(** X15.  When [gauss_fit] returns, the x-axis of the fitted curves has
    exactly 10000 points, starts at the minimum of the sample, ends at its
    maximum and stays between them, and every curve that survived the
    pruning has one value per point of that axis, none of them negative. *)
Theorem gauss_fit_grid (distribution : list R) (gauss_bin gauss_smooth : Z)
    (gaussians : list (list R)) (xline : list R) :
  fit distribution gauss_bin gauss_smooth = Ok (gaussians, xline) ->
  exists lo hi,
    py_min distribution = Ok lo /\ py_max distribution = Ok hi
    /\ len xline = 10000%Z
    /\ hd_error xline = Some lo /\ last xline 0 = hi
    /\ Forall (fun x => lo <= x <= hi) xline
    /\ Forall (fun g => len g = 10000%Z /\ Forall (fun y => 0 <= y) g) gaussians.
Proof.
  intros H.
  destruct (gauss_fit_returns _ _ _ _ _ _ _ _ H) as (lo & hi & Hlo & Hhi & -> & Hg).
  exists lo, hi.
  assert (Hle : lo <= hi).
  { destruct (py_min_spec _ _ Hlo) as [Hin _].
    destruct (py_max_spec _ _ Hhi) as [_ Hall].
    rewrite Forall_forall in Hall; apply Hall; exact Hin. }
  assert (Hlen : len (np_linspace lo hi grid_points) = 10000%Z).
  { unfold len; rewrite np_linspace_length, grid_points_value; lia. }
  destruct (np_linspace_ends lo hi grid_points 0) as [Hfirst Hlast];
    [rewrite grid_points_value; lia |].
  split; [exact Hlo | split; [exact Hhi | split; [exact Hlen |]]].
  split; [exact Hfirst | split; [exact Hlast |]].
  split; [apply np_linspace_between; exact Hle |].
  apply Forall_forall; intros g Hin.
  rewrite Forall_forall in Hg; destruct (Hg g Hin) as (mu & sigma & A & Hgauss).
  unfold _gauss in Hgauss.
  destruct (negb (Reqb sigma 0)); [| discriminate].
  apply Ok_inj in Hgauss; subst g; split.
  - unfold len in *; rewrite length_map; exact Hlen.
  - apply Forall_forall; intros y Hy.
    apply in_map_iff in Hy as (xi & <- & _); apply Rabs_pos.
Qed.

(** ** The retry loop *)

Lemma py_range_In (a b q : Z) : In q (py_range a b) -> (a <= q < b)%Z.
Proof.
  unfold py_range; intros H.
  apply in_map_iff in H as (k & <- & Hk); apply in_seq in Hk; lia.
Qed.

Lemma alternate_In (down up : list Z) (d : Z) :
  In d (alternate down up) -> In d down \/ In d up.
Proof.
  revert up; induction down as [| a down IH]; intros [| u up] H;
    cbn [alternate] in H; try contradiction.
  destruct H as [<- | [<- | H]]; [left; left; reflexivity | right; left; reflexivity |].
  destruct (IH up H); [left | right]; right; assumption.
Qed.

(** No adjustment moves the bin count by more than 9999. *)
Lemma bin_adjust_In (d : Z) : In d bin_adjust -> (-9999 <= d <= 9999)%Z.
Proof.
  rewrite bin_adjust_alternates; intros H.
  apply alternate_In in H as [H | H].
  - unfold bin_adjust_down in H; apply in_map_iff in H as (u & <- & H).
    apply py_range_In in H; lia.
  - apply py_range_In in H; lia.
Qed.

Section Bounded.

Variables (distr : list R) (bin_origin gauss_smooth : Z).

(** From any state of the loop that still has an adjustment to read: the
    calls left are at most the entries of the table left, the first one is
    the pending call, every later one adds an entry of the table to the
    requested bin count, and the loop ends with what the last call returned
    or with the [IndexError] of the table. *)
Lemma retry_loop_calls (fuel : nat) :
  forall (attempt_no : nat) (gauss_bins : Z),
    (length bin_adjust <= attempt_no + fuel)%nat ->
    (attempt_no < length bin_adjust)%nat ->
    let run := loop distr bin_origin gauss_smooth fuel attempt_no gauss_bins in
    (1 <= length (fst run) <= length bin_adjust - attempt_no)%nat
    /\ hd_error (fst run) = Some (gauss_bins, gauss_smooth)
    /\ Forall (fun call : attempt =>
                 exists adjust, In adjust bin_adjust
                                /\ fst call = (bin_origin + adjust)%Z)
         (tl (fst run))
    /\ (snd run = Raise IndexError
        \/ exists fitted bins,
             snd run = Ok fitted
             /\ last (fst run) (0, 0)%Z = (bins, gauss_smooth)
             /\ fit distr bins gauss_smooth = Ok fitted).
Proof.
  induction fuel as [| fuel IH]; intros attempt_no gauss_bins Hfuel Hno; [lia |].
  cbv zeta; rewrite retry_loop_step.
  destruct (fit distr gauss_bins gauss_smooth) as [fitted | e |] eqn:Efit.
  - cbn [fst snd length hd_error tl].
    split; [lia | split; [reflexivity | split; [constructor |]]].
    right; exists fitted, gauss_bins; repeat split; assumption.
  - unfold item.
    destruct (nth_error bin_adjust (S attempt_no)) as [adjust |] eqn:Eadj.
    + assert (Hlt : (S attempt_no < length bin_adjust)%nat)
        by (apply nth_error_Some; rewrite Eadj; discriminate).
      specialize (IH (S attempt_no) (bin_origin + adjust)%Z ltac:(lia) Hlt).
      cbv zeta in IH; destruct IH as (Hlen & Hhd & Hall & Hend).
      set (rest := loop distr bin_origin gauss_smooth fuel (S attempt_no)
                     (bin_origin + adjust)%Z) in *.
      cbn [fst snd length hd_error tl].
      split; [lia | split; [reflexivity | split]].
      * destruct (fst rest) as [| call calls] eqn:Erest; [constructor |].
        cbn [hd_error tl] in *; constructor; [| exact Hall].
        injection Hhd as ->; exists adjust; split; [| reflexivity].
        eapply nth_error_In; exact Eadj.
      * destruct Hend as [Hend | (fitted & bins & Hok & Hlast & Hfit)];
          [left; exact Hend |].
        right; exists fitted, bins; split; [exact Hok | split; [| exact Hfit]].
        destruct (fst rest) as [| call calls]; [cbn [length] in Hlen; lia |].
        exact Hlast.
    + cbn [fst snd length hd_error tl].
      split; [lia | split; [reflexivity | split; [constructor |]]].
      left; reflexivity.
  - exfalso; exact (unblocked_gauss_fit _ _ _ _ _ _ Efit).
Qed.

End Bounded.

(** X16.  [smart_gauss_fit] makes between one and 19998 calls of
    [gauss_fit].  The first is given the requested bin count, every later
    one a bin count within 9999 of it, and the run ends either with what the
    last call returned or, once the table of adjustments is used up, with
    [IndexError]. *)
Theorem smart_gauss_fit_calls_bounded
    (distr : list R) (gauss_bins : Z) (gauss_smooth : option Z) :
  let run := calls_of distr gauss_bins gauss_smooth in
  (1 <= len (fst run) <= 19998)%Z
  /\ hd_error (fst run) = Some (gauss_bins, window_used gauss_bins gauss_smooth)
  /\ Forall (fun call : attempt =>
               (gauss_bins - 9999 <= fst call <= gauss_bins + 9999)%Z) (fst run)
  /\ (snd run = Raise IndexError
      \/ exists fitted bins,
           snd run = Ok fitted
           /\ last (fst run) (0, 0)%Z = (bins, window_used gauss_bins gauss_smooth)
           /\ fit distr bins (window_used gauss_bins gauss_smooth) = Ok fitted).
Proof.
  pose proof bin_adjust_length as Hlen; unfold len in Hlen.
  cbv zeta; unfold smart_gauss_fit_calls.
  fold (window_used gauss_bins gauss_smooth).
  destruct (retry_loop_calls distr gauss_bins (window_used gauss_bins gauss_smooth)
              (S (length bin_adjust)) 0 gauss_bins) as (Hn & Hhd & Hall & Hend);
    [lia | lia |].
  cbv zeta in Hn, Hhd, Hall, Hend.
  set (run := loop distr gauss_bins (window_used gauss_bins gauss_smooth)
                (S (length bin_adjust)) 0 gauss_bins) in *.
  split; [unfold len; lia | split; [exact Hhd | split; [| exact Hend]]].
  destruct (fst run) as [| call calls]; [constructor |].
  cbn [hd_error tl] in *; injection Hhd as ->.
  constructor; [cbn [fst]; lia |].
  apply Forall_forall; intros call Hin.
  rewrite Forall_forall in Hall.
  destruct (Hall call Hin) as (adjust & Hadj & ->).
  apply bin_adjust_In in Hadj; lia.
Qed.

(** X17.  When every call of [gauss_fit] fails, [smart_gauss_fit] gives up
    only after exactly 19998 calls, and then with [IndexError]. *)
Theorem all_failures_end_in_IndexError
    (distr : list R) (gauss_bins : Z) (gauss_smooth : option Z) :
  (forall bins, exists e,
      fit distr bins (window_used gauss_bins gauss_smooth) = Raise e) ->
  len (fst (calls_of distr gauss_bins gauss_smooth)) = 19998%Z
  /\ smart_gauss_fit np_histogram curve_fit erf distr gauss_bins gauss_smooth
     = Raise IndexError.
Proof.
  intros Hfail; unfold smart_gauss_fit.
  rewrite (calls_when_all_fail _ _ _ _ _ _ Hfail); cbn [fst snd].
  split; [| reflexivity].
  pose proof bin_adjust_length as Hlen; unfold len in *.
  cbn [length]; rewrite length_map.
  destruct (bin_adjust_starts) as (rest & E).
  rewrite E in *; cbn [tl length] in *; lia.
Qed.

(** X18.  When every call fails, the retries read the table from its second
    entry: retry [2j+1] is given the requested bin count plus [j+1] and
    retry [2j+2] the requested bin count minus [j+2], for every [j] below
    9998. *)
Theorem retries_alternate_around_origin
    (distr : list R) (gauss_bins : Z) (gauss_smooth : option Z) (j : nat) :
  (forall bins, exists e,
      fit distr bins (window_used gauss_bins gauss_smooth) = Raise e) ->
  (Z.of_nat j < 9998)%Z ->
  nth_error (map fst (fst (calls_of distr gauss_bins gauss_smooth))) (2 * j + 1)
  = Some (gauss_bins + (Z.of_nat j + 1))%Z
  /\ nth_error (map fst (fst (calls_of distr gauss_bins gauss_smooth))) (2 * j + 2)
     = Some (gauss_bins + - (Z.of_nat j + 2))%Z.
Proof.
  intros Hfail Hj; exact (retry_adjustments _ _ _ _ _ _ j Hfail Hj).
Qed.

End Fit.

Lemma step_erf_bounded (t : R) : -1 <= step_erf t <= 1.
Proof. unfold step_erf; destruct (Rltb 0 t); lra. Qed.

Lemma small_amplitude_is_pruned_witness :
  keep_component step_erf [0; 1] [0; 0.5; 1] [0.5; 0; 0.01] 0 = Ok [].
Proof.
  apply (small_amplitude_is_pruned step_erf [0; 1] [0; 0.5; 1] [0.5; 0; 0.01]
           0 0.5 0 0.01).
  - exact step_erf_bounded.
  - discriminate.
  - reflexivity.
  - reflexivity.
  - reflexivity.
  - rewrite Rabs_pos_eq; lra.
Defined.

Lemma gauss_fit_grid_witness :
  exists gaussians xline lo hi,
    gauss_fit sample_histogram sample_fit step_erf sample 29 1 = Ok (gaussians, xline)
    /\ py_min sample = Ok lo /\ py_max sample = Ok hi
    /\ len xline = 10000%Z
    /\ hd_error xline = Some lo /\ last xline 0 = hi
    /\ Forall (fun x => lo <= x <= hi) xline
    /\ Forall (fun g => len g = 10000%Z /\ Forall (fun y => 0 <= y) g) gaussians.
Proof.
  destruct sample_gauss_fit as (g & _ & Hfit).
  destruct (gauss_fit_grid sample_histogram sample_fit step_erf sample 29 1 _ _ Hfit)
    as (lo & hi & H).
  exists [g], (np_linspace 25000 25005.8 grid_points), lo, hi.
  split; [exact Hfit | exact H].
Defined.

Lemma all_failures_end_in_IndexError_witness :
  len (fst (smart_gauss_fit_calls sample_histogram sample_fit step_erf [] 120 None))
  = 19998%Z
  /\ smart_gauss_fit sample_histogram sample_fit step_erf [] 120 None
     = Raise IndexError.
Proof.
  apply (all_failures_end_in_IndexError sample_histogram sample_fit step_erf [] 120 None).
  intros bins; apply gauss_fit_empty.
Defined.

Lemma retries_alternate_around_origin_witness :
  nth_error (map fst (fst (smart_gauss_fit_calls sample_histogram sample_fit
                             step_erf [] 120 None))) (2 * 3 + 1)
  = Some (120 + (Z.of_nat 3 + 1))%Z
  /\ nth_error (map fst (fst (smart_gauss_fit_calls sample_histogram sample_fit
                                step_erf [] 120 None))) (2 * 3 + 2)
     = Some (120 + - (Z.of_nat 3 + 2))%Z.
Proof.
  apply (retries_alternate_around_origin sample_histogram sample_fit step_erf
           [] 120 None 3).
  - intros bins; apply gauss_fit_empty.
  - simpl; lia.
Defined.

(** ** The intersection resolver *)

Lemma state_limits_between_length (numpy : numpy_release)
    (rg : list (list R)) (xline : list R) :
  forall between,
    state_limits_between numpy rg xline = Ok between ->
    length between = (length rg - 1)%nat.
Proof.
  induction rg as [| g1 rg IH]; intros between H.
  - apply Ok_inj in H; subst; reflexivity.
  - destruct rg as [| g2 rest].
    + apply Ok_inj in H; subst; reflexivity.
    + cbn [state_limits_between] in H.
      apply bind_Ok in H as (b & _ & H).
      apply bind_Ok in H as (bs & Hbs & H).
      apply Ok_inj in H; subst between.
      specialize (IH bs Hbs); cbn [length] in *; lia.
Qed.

☆ ☆ ☆ ☆ ☆ ☆ ☆

- **WHAT IS REQUIRED**
Begin with the line that contains "- simpl; lia." and end with the last line of the records; set down every line in that span exactly, and nothing else.

- **EXERCISE ANSWER**
  - simpl; lia.
Defined.

(** ** The intersection resolver *)

Lemma state_limits_between_length (numpy : numpy_release)
    (rg : list (list R)) (xline : list R) :
  forall between,
    state_limits_between numpy rg xline = Ok between ->
    length between = (length rg - 1)%nat.
Proof.
  induction rg as [| g1 rg IH]; intros between H.
  - apply Ok_inj in H; subst; reflexivity.
  - destruct rg as [| g2 rest].
    + apply Ok_inj in H; subst; reflexivity.
    + cbn [state_limits_between] in H.
      apply bind_Ok in H as (b & _ & H).
      apply bind_Ok in H as (bs & Hbs & H).
      apply Ok_inj in H; subst between.
      specialize (IH bs Hbs); cbn [length] in *; lia.
Qed.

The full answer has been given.